Initial Public Offering (IPO)

When a company goes public, the spotlight on it becomes hot and intense. You must be fully aware of major issues that immediately come to fore in the “Three C’s”: compliance, communications and compensation.
 
  • Compliance. Get used to a new three-letter word you’ll be hearing often: SEC. The U.S. Securities and Exchange Commission requires all public companies to file numerous documents, starting with the S-1 Public Offering Filing.
  • Communications. Keeping your employees informed is critical. Equally critical is the content and style of those communications.

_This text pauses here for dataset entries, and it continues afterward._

(* ===== verification/Utf.v ===== *)
(** * UTF-8 and UTF-16 (libcutils strdup16to8.c, strdup8to16.c)

    Java's modified UTF-8: each UTF-16 unit on its own, zero as two bytes.  A
    pointer into a string is the memory from there on, a list of bytes; reading
    behind its end is [OutOfBounds].  UTF-16 units are 16-bit numbers; the
    output of the copying functions is the list of what they store. *)
From S2P Require Import Prelude.

Definition SIZE_MAX : Z := 2 ^ 64 - 1.

(** ** UTF-16 to UTF-8 *)

(** What one unit adds to the length. *)
Definition unit_len (uic : Z) : Z :=
  if 0x07ff <? uic then 3 else if (0x7f <? uic) || (uic =? 0) then 2 else 1.

Fixpoint len_fast (units : list Z) (utf8Len : Z) : Z :=
  match units with
  | [] => utf8Len
  | uic :: units => len_fast units (u64 (utf8Len + unit_len uic))
  end.

Fixpoint len_paranoid (units : list Z) (utf8Len : Z) : Z :=
  match units with
  | [] => if utf8Len =? SIZE_MAX then SIZE_MAX - 1 else utf8Len
  | uic :: units =>
      let utf8Cur := utf8Len in
      let utf8Len := u64 (utf8Len + unit_len uic) in
      if utf8Len <? utf8Cur then SIZE_MAX - 1 else len_paranoid units utf8Len
  end.

(** [units] are the [len] units of the string. *)
Definition strnlen16to8 (units : list Z) : Z :=
  if blen units <? (SIZE_MAX - 1) / 3 then len_fast units 0 else len_paranoid units 0.

Definition char_of (x : Z) : byte := byte_of_Z (u8 x).

(** The bytes stored, the terminating NUL included. *)
Fixpoint strncpy16to8 (units : list Z) : list byte :=
  match units with
  | [] => [Init.Byte.x00]
  | uic :: units =>
      if 0x07ff <? uic then
        char_of (Z.lor (Z.shiftr uic 12) 0xe0) ::
        char_of (Z.lor (Z.land (Z.shiftr uic 6) 0x3f) 0x80) ::
        char_of (Z.lor (Z.land uic 0x3f) 0x80) :: strncpy16to8 units
      else if (0x7f <? uic) || (uic =? 0) then
        char_of (Z.lor (Z.shiftr uic 6) 0xc0) ::
        char_of (Z.lor (Z.land uic 0x3f) 0x80) :: strncpy16to8 units
      else if uic =? 0 then [char_of uic; Init.Byte.x00]
      else char_of uic :: strncpy16to8 units
  end.

(** [None] is the null pointer; the copy must fit the [len + 1] bytes. *)
Definition strndup16to8 (malloc_ok : bool) (s : option (list Z)) : outcome (option (list byte)) :=
  match s with
  | None => Done None
  | Some units =>
      let len := strnlen16to8 units in
      if SIZE_MAX - 1 <=? len then Done None else
      if negb malloc_ok then Done None else
      let ret := strncpy16to8 units in
      if len + 1 <? blen ret then Crash BufferOverflow else Done (Some ret)
  end.

(** ** UTF-8 to UTF-16 *)

Definition UTF16_REPLACEMENT_CHAR : Z := 0xfffd.
Definition UNICODE_UPPER_LIMIT : Z := 0x10fffd.

(** On a [char] promoted to [int]. *)
Definition UTF8_SEQ_LENGTH (ch : Z) : Z :=
  Z.land (Z.shiftr 0xe5000000 (Z.land (Z.shiftr ch 3) 0x1e)) 3 + 1.

Definition UTF8_SHIFT_AND_MASK (unicode b : Z) : Z := Z.lor (u32 (Z.shiftl unicode 6)) (Z.land 0x3f b).

(** The masks are [char]s as well: [0xff] is -1. *)
Definition leaderMask (i : Z) : Z := nth (Z.to_nat i) [-1; 0x1f; 0x0f; 0x07] 0.

(** A [char] read as [int]. *)
Definition char_val (b : byte) : Z := s8 (byte_to_Z b).

(** [strlen8to16]: up to the NUL. *)
Fixpoint strlen8to16_loop (mem : list byte) (len expected : Z) : outcome Z :=
  match mem with
  | [] => Crash OutOfBounds
  | b :: mem =>
      let ic := char_val b in
      if ic =? 0 then Done len
      else if Z.land ic 0xc0 =? 0x80 then
        let expected := expected - 1 in
        strlen8to16_loop mem (if expected <? 0 then u64 (len + 1) else len) expected
      else
        let expected := UTF8_SEQ_LENGTH ic - 1 in
        strlen8to16_loop mem (if expected =? 3 then u64 (u64 (len + 1) + 1) else u64 (len + 1)) expected
  end.

Definition strlen8to16 (utf8Str : list byte) : outcome Z := strlen8to16_loop utf8Str 0 0.

(** The loop over the [seq_len - 1] bytes behind the lead byte. *)
Fixpoint sequence_loop (n : nat) (ret : Z) (mem : list byte) : outcome (list byte * Z) :=
  match n with
  | O => Done (mem, ret)
  | S n =>
      match mem with
      | [] => Crash OutOfBounds
      | b :: rest =>
          if char_val b =? 0 then Done (mem, UTF16_REPLACEMENT_CHAR)
          else if negb (Z.land (char_val b) 0xc0 =? 0x80) then Done (mem, UTF16_REPLACEMENT_CHAR)
          else sequence_loop n (UTF8_SHIFT_AND_MASK ret (char_val b)) rest
      end
  end.

(** The pointer afterwards and the character. *)
Definition getUtf32FromUtf8 (mem : list byte) : outcome (list byte * Z) :=
  match mem with
  | [] => Crash OutOfBounds
  | b :: rest =>
      let ch := char_val b in
      if Z.land ch 0xc0 =? 0x80 then Done (rest, UTF16_REPLACEMENT_CHAR) else
      let seq_len := UTF8_SEQ_LENGTH ch in
      let ret := u32 (Z.land ch (leaderMask (seq_len - 1))) in
      if ch =? 0 then Done (mem, ret) else
      sequence_loop (Z.to_nat (seq_len - 1)) ret rest
  end.

(** The units stored for a character. *)
Definition store_char (ret : Z) : list Z :=
  if ret <=? 0xffff then [u16 ret]
  else if ret <=? UNICODE_UPPER_LIMIT then
    [u16 (Z.lor 0xd800 (Z.shiftr (u32 (ret - 0x10000)) 10)); u16 (Z.lor 0xdc00 (Z.land (u32 (ret - 0x10000)) 0x3ff))]
  else [UTF16_REPLACEMENT_CHAR].

(** The loop up to the NUL. *)
Fixpoint strcpy8to16_loop (fuel : nat) (mem : list byte) : outcome (list Z) :=
  match mem with
  | [] => Crash OutOfBounds
  | b :: _ =>
      if char_val b =? 0 then Done [] else
      match fuel with
      | O => Crash OutOfFuel
      | S fuel =>
          let! (mem, ret) := getUtf32FromUtf8 mem in
          let! out := strcpy8to16_loop fuel mem in
          Done (store_char ret ++ out)
      end
  end.

Definition strcpy8to16 (utf8Str : list byte) : outcome (list Z) := strcpy8to16_loop (length utf8Str) utf8Str.

(** [while (utf8Str < end)]: [remaining] is [end - utf8Str]. *)
Fixpoint strcpylen8to16_loop (fuel : nat) (mem : list byte) (remaining : Z) : outcome (list Z) :=
  if remaining <=? 0 then Done [] else
  match fuel with
  | O => Crash OutOfFuel
  | S fuel =>
      let! (rest, ret) := getUtf32FromUtf8 mem in
      let! out := strcpylen8to16_loop fuel rest (remaining - (blen mem - blen rest)) in
      Done (store_char ret ++ out)
  end.

Definition strcpylen8to16 (fuel : nat) (utf8Str : list byte) (len : Z) : outcome (list Z) :=
  strcpylen8to16_loop fuel utf8Str len.

(** The result of [malloc] is not tested: without memory the copy goes to the
    null pointer. *)
Definition strdup8to16 (malloc_ok : bool) (s : option (list byte)) : outcome (option (list Z)) :=
  match s with
  | None => Done None
  | Some s =>
      let! len := strlen8to16 s in
      if negb (len =? 0) && (SIZE_MAX / len <? 2) then Done None else
      let! ret := strcpy8to16 s in
      if negb malloc_ok then (match ret with [] => Done None | _ => Crash NullDeref end) else
      if len <? blen ret then Crash BufferOverflow else Done (Some ret)
  end.
(** C34.  Valid UTF-8 is decoded: for any sequence of Unicode characters up to
    U+10FFFD, in standard UTF-8, [strcpy8to16] stores their UTF-16, surrogate
    pairs for the characters above U+FFFF. *)
Theorem strcpy8to16_unicode cs junk : Forall (fun c => 1 <= c <= UNICODE_UPPER_LIMIT) cs ->
  strcpy8to16 (mjoin (utf8 <$> cs) ++ Init.Byte.x00 :: junk) = Done (mjoin (utf16 <$> cs)).
Proof.
  intros Hcs. unfold strcpy8to16.
  rewrite (copy_code utf8 (fun c => 1 <= c <= UNICODE_UPPER_LIMIT)); [|intros c Hc|intros c rest Hc|done|rewrite length_app; lia].
  - f_equal. f_equal. apply Forall_fmap_ext_1. eapply Forall_impl; [done|]. intros c. apply store_utf16.
  - apply utf8_head. unfold UNICODE_UPPER_LIMIT in Hc. lia.
  - apply get_utf8. unfold UNICODE_UPPER_LIMIT in Hc. lia.
Qed.

(** ** Lengths *)

Definition total_len (us : list Z) : Z := foldr (fun u n => unit_len u + n) 0 us.

Lemma unit_len_pos u : 1 <= unit_len u <= 3.
Proof. unfold unit_len. destruct (_ <? _); [lia|]. destruct (_ || _); lia. Qed.

Lemma total_len_bound us : blen us <= total_len us <= 3 * blen us.
Proof.
  induction us as [|u us IH]; cbn [total_len foldr]; [unfold blen; cbn [length]; lia|]. fold (total_len us). pose proof (unit_len_pos u).
  unfold blen in *. cbn [length]. lia.
Qed.

Lemma len_fast_ok us : forall n, 0 <= n -> n + total_len us < 2 ^ 64 -> len_fast us n = n + total_len us.
Proof.
  induction us as [|u us IH]; intros n Hn Hlt; cbn [len_fast total_len foldr] in *; [lia|]. fold (total_len us) in *.
  pose proof (unit_len_pos u). pose proof (total_len_bound us). pose proof (blen_nonneg us).
  unfold u64. rewrite Z.mod_small, IH by lia. lia.
Qed.

Lemma len_paranoid_ok us : forall n, 0 <= n <= SIZE_MAX ->
  len_paranoid us n = Z.min (n + total_len us) (SIZE_MAX - 1).
Proof.
  unfold SIZE_MAX. induction us as [|u us IH]; intros n Hn; cbn [len_paranoid total_len foldr].
  { destruct (Z.eqb_spec n SIZE_MAX) as [->|Hne]; unfold SIZE_MAX in *; lia. }
  fold (total_len us). pose proof (unit_len_pos u). pose proof (total_len_bound us). pose proof (blen_nonneg us).
  unfold u64. destruct (Z.lt_ge_cases (n + unit_len u) (2 ^ 64)).
  - rewrite Z.mod_small by lia. zdec. rewrite IH by lia. lia.
  - assert ((n + unit_len u) mod 2 ^ 64 = n + unit_len u - 2 ^ 64) as ->
      by (symmetry; apply (Zmod_unique _ _ 1); lia).
    zdec. unfold SIZE_MAX. lia.
Qed.

Lemma blen_strncpy16to8 us : Forall is_u16 us -> blen (strncpy16to8 us) = total_len us + 1.
Proof.
  induction 1 as [|u us Hu Hus IH]; [reflexivity|]. rewrite strncpy16to8_cons, blen_app, IH by done.
  cbn [total_len foldr]. fold (total_len us). enough (blen (mutf8 u) = unit_len u) by lia.
  unfold mutf8, unit_len, is_u16 in *. destruct (Z.ltb_spec 0x07ff u); [by zdec|].
  destruct (Z.ltb_spec 0x7f u); cbn [orb]; [by zdec|]. destruct (Z.eqb_spec u 0) as [->|]; [reflexivity|]. by zdec.
Qed.

Lemma strnlen16to8_total us : strnlen16to8 us = Z.min (total_len us) (SIZE_MAX - 1).
Proof.
  unfold strnlen16to8. pose proof (total_len_bound us). pose proof (blen_nonneg us).
  destruct (Z.ltb_spec (blen us) ((SIZE_MAX - 1) / 3)) as [Hlt|Hge].
  - assert (3 * ((SIZE_MAX - 1) / 3) <= SIZE_MAX - 1) by (apply Z.mul_div_le; lia). unfold SIZE_MAX in *.
    rewrite len_fast_ok by lia. lia.
  - rewrite len_paranoid_ok by (unfold SIZE_MAX; lia). lia.
Qed.

(**  [strnlen16to8] is exact: the number of bytes of the UTF-8 form,
    capped at [SIZE_MAX - 1]; neither path overflows. *)
Theorem strnlen16to8_exact us : Forall is_u16 us ->
  strnlen16to8 us = Z.min (blen (strncpy16to8 us) - 1) (SIZE_MAX - 1).
Proof. intros Hus. by rewrite blen_strncpy16to8, Z.add_simpl_r, strnlen16to8_total. Qed.

(** *** The buffer of [strdup8to16] *)

Definition contb (b : byte) : bool := (0x80 <=? byte_to_Z b) && (byte_to_Z b <? 0xc0).

(** The bytes of a sequence, by its lead byte. *)
Definition seq_len (b : byte) : Z :=
  let v := byte_to_Z b in if v <? 0xc0 then 1 else if v <? 0xe0 then 2 else if v <? 0xf0 then 3 else 4.

(** What [strlen8to16] counts from a byte on. *)
Fixpoint cnt (s : list byte) (expected : Z) : Z :=
  match s with
  | [] => 0
  | b :: s =>
      if contb b then (if expected - 1 <? 0 then 1 else 0) + cnt s (expected - 1)
      else (if seq_len b =? 4 then 2 else 1) + cnt s (seq_len b - 1)
  end.

Definition nz (b : byte) : Prop := b <> Init.Byte.x00.

Lemma nz_val b : nz b -> 1 <= byte_to_Z b.
Proof.
  intros Hb. pose proof (Byte.byte.unsigned_range b). destruct (Z.eq_dec (byte_to_Z b) 0) as [H0|]; [|lia].
  destruct Hb. by apply Byte.byte.unsigned_inj.
Qed.
(* ===== verification/Zip.v ===== *)
(** * ZIP archives (libzipfile centraldir.c, zipfile.c)

    An archive is a buffer; pointers into it are offsets, and reading outside
    it is [OutOfBounds].  The list of entries is in link order, last entry of
    the directory first.  zlib's [inflate] is a parameter.  [malloc] of the
    entries is taken to succeed, as the code takes it to. *)
From S2P Require Import Prelude CStrings.

Definition CD_SIGNATURE : Z := 0x06054b50.
Definition EOCD_LEN : Z := 22.
Definition MAX_COMMENT_LEN : Z := 65535.
Definition MAX_EOCD_SEARCH : Z := MAX_COMMENT_LEN + EOCD_LEN.
Definition ENTRY_SIGNATURE : Z := 0x02014b50.
Definition ENTRY_LEN : Z := 46.
Definition LFH_SIZE : Z := 30.

Record Zipentry := mk_zipentry {
  fileNameLength : Z;
  fileName : option Z;
  compressionMethod : Z;
  uncompressedSize : Z;
  compressedSize : Z;
  ze_data : Z
}.

Record Zipfile := mk_zipfile {
  z_buf : list byte;
  disknum : Z; diskWithCentralDir : Z; entryCount : Z; totalEntryCount : Z;
  centralDirSize : Z; centralDirOffest : Z; commentLen : Z; z_comment : option Z;
  z_entries : list Zipentry
}.

(** One byte of the buffer. *)
Definition get (b : list byte) (i : Z) : outcome Z :=
  if (i <? 0) || (blen b <=? i) then Crash OutOfBounds else Done (byte_to_Z (nth (Z.to_nat i) b Init.Byte.x00)).

Definition read_le_int (b : list byte) (p : Z) : outcome Z :=
  let! b0 := get b p in let! b1 := get b (p + 1) in let! b2 := get b (p + 2) in let! b3 := get b (p + 3) in
  Done (u32 (Z.lor (Z.lor (Z.lor b0 (Z.shiftl b1 8)) (Z.shiftl b2 16)) (Z.shiftl b3 24))).

Definition read_le_short (b : list byte) (p : Z) : outcome Z :=
  let! b0 := get b p in let! b1 := get b (p + 1) in
  Done (Z.lor b0 (Z.shiftl b1 8)).

(** [None] is the error result. *)
Definition read_central_dir_values (file : Zipfile) (eocd len : Z) : outcome (option Zipfile) :=
  if len <? EOCD_LEN then Done None else
  let b := z_buf file in
  let! disknum := read_le_short b (eocd + 0x04) in
  let! diskWithCentralDir := read_le_short b (eocd + 0x06) in
  let! entryCount := read_le_short b (eocd + 0x08) in
  let! totalEntryCount := read_le_short b (eocd + 0x0a) in
  let! centralDirSize := read_le_int b (eocd + 0x0c) in
  let! centralDirOffest := read_le_int b (eocd + 0x10) in
  let! commentLen := read_le_short b (eocd + 0x14) in
  let file comment := mk_zipfile b disknum diskWithCentralDir entryCount totalEntryCount centralDirSize
                        centralDirOffest commentLen comment (z_entries file) in
  if 0 <? commentLen then
    if len <? EOCD_LEN + commentLen then Done None else Done (Some (file (Some (eocd + EOCD_LEN))))
  else Done (Some (file None)).

(** The entry and the pointer behind it; the length the caller passes is never
    updated. *)
Definition read_central_directory_entry (file : Zipfile) (p len : Z) : outcome (option (Zipentry * Z)) :=
  if len <? ENTRY_LEN then Done None else
  let b := z_buf file in
  let! sig := read_le_int b p in
  if negb (sig =? ENTRY_SIGNATURE) then Done None else
  let! method := read_le_short b (p + 0x0a) in
  let! csize := read_le_int b (p + 0x14) in
  let! usize := read_le_int b (p + 0x18) in
  let! nameLength := read_le_short b (p + 0x1c) in
  let! extraFieldLength := read_le_short b (p + 0x1e) in
  let! fileCommentLength := read_le_short b (p + 0x20) in
  let! localHeaderRelOffset := read_le_int b (p + 0x2a) in
  let p := p + ENTRY_LEN in
  let name := if negb (nameLength =? 0) then Some p else None in
  let p := p + nameLength + extraFieldLength + fileCommentLength in
  let! extraFieldLength := read_le_short b (localHeaderRelOffset + 0x1c) in
  let dataOffset := u32 (localHeaderRelOffset + LFH_SIZE + nameLength + extraFieldLength) in
  Done (Some (mk_zipentry nameLength name method usize csize dataOffset, p)).

(** The scan backwards from the end: [fuel] positions from [p] down. *)
Fixpoint eocd_search (fuel : nat) (b : list byte) (p start : Z) : outcome (option Z) :=
  if p <? start then Done None else
  match fuel with
  | O => Crash OutOfFuel
  | S fuel =>
      let! b0 := get b p in
      let! found := if b0 =? 0x50 then let! sig := read_le_int b p in Done (sig =? CD_SIGNATURE) else Done false in
      if (found : bool) then Done (Some p) else eocd_search fuel b (p - 1) start
  end.

Definition with_entries (file : Zipfile) (es : list Zipentry) : Zipfile :=
  mk_zipfile (z_buf file) (disknum file) (diskWithCentralDir file) (entryCount file) (totalEntryCount file)
    (centralDirSize file) (centralDirOffest file) (commentLen file) (z_comment file) es.

(** [for (i = 0; i < file->totalEntryCount; i++)]. *)
Fixpoint read_entries (n : nat) (file : Zipfile) (p len : Z) : outcome (option Zipfile) :=
  match n with
  | O => Done (Some file)
  | S n =>
      let! r := read_central_directory_entry file p len in
      match r with
      | None => Done None
      | Some (e, p) =>
          read_entries n (with_entries file (e :: z_entries file)) p len
      end
  end.

Definition read_central_dir (file : Zipfile) : outcome (option Zipfile) :=
  let b := z_buf file in
  let bufsize := blen b in
  if bufsize <? EOCD_LEN then Done None else
  let start := if MAX_EOCD_SEARCH <? bufsize then bufsize - MAX_EOCD_SEARCH else 0 in
  let! r := eocd_search (Z.to_nat (bufsize - start)) b (bufsize - 4) start in
  match r with
  | None => Done None
  | Some eocd =>
      let! r := read_central_dir_values file eocd (bufsize - eocd) in
      match r with
      | None => Done None
      | Some file =>
          if negb (disknum file =? 0) || negb (diskWithCentralDir file =? 0)
             || negb (entryCount file =? totalEntryCount file) then Done None else
          let p := centralDirOffest file in
          read_entries (Z.to_nat (totalEntryCount file)) file p (bufsize - p)
      end
  end.

(** [None] is the null pointer. *)
Definition init_zipfile (malloc_ok : bool) (data : list byte) : outcome (option Zipfile) :=
  if negb malloc_ok then Done None else read_central_dir (mk_zipfile data 0 0 0 0 0 0 0 None []).

(** [memcmp] as far as the first difference: is it 0? *)
Fixpoint memcmp_eq (n : nat) (a : list byte) (b : list byte) (p : Z) : outcome bool :=
  match n with
  | O => Done true
  | S n =>
      match a with
      | [] => Crash OutOfBounds
      | x :: a =>
          let! y := get b p in
          if byte_to_Z x =? y then memcmp_eq n a b (p + 1) else Done false
      end
  end.

(** The region a file name pointer points to; null only with length 0. *)
Definition name_ptr (e : Zipentry) : Z := default 0 (fileName e).

(** [entryName] is the memory of the caller's string. *)
Fixpoint lookup_loop (b entryName : list byte) (es : list Zipentry) : outcome (option Zipentry) :=
  match es with
  | [] => Done None
  | e :: es =>
      let! same := memcmp_eq (Z.to_nat (fileNameLength e)) entryName b (name_ptr e) in
      if (same : bool) then Done (Some e) else lookup_loop b entryName es
  end.

Definition lookup_zipentry (file : Zipfile) (entryName : list byte) : outcome (option Zipentry) :=
  lookup_loop (z_buf file) entryName (z_entries file).

Definition get_zipentry_size (e : Zipentry) : Z := uncompressedSize e.

(** [memcpy] from the buffer. *)
Definition copy_from (b : list byte) (p n : Z) : outcome (list byte) :=
  if (n =? 0) || ((0 <=? p) && (p + n <=? blen b)) then Done (slice p n b) else Crash OutOfBounds.

Definition get_zipentry_name (b : list byte) (e : Zipentry) : outcome (list byte) :=
  let l := s32 (fileNameLength e) in
  let! s := copy_from b (name_ptr e) l in Done (s ++ [Init.Byte.x00]).

Section Decompress.
(** zlib: raw inflate of an input into an output of a given size.  [None] is a
    failing [inflateInit2]; else what was produced and whether the stream ended. *)
Context (inflate : list byte -> Z -> option (list byte * bool)).

Definition STORED : Z := 0.
Definition DEFLATED : Z := 8.

(** The result, and what was stored at [out]. *)
Definition uninflate (unlen : Z) (input : list byte) : Z * list byte :=
  match inflate input (u32 unlen) with
  | None => (-1, [])
  | Some (out, true) => (0, out)
  | Some (out, false) => (-1, out)
  end.

(** [bufsize] is the size of the caller's buffer. *)
Definition decompress_zipentry (b : list byte) (e : Zipentry) (bufsize : Z) : outcome (Z * list byte) :=
  if compressionMethod e =? STORED then
    let! d := copy_from b (ze_data e) (uncompressedSize e) in
    if bufsize <? uncompressedSize e then Crash BufferOverflow else Done (0, d)
  else if compressionMethod e =? DEFLATED then
    let! d := copy_from b (ze_data e) (compressedSize e) in
    Done (uninflate bufsize d)
  else Done (-1, []).
End Decompress.

(** The text [dump_zipfile] prints. *)
Fixpoint dump_loop (n : nat) (b : list byte) (es : list Zipentry) : outcome (list byte) :=
  match n with
  | O => Done []
  | S n =>
      match es with
      | [] => Crash NullDeref
      | e :: es =>
          let! name := copy_from b (name_ptr e) (fileNameLength e) in
          let! rest := dump_loop n b es in
          Done (bytes_of "  file " ++ [Init.Byte.x22] ++ name ++ [Init.Byte.x22; Init.Byte.x0a] ++ rest)
      end
  end.

Definition dump_zipfile (file : Zipfile) : outcome (list byte) :=
  let! rest := dump_loop (Z.to_nat (entryCount file)) (z_buf file) (z_entries file) in
  Done (bytes_of "entryCount=" ++ dec (entryCount file) ++ [Init.Byte.x0a] ++ rest).

(** The cookie is null or points to an entry: the list from there on. *)
Definition pointer_to (es : list Zipentry) : option (list Zipentry) :=
  match es with [] => None | _ => Some es end.

Definition iterate_zipfile (file : Zipfile) (cookie : option (list Zipentry)) : option (list Zipentry) :=
  match cookie with
  | None => pointer_to (z_entries file)
  | Some es => pointer_to (tl es)
  end.

(** The entries [release_zipfile] frees, in order. *)
Fixpoint release_loop (es : list Zipentry) : list Zipentry :=
  match es with [] => [] | e :: es => e :: release_loop es end.

Definition release_zipfile (file : Zipfile) : list Zipentry := release_loop (z_entries file).
(* ===== verification/Ext4AllocCorrect.v ===== *)
(** * The ext4 allocator hands out free blocks, each once

    The invariant of a block group, the best-fit search, and allocation as a
    whole: the regions of an allocation are free blocks, disjoint from each
    other and from everything handed out before. *)
From S2P Require Import Prelude Ext4Alloc Ext4Bits.

(** ** Running computations *)

Lemma bind_Ok {A B} (m : fsM A) (k : A -> fsM B) s a s' : m s = Ok a s' -> (x ← m; k x) s = k a s'.
Proof. intros H. unfold mbind, fsM_bind. by rewrite H. Qed.

Lemma bind_Exit {A B} (m : fsM A) (k : A -> fsM B) s s' : m s = Exit s' -> (x ← m; k x) s = Exit s'.
Proof. intros H. unfold mbind, fsM_bind. by rewrite H. Qed.

(** Run the first computation of a sequence, by equation [H]. *)
Ltac run H := erewrite bind_Ok by (exact H || (eapply H; eauto)); cbv beta iota.

Definition set_bg (s : fs) (i : nat) (bg : block_group_info) : fs :=
  mk_fs (<[i := bg]> (bgs s)) (heap s) (ext4_sparse_file s) (xattrs s) (inodes s) (bufs s).

Lemma get_bg_ok s i bg : bgs s !! i = Some bg -> get_bg (Z.of_nat i) s = Ok bg s.
Proof. intros H. unfold get_bg. by rewrite Nat2Z.id, H. Qed.

Lemma put_bg_ok s i bg : put_bg (Z.of_nat i) bg s = Ok tt (set_bg s i bg).
Proof. unfold put_bg. by rewrite Nat2Z.id. Qed.

Lemma set_bg_twice s i bg bg' : set_bg (set_bg s i bg) i bg' = set_bg s i bg'.
Proof. unfold set_bg. cbn. by rewrite list_insert_insert_eq. Qed.

Lemma set_bg_lookup s i bg bg' : bgs s !! i = Some bg -> bgs (set_bg s i bg') !! i = Some bg'.
Proof. intros H. cbn. apply list_lookup_insert_eq. by eapply lookup_lt_Some. Qed.

(** ** Linked regions *)

(** Block, length and group of a region. *)
Abbreviation extent := (Z * Z * Z)%type.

Hold employee meetings regularly.
  • Compensation. Now that your company is publicly traded, you have a new form of employee compensation: stock options.
 

Game Plan

  • For compliance: Your newly public company must file documents including an annual report (10-k), annual proxy, 8-k filings, and Forms 3, 4 and 5. To  comply with Sarbanes-Oxley laws, you must conduct a thorough review of internal controls.
  • For communications: Keep your ear to the ground for potential morale issues, such as when your stock rises or falls, when executive compensation is made public, or when headcount actions are taken.
  • For compensation: Map out a plan to use stock options as an incentive and retention tool. Ensure that your plan conforms to your overall compensation philosophy.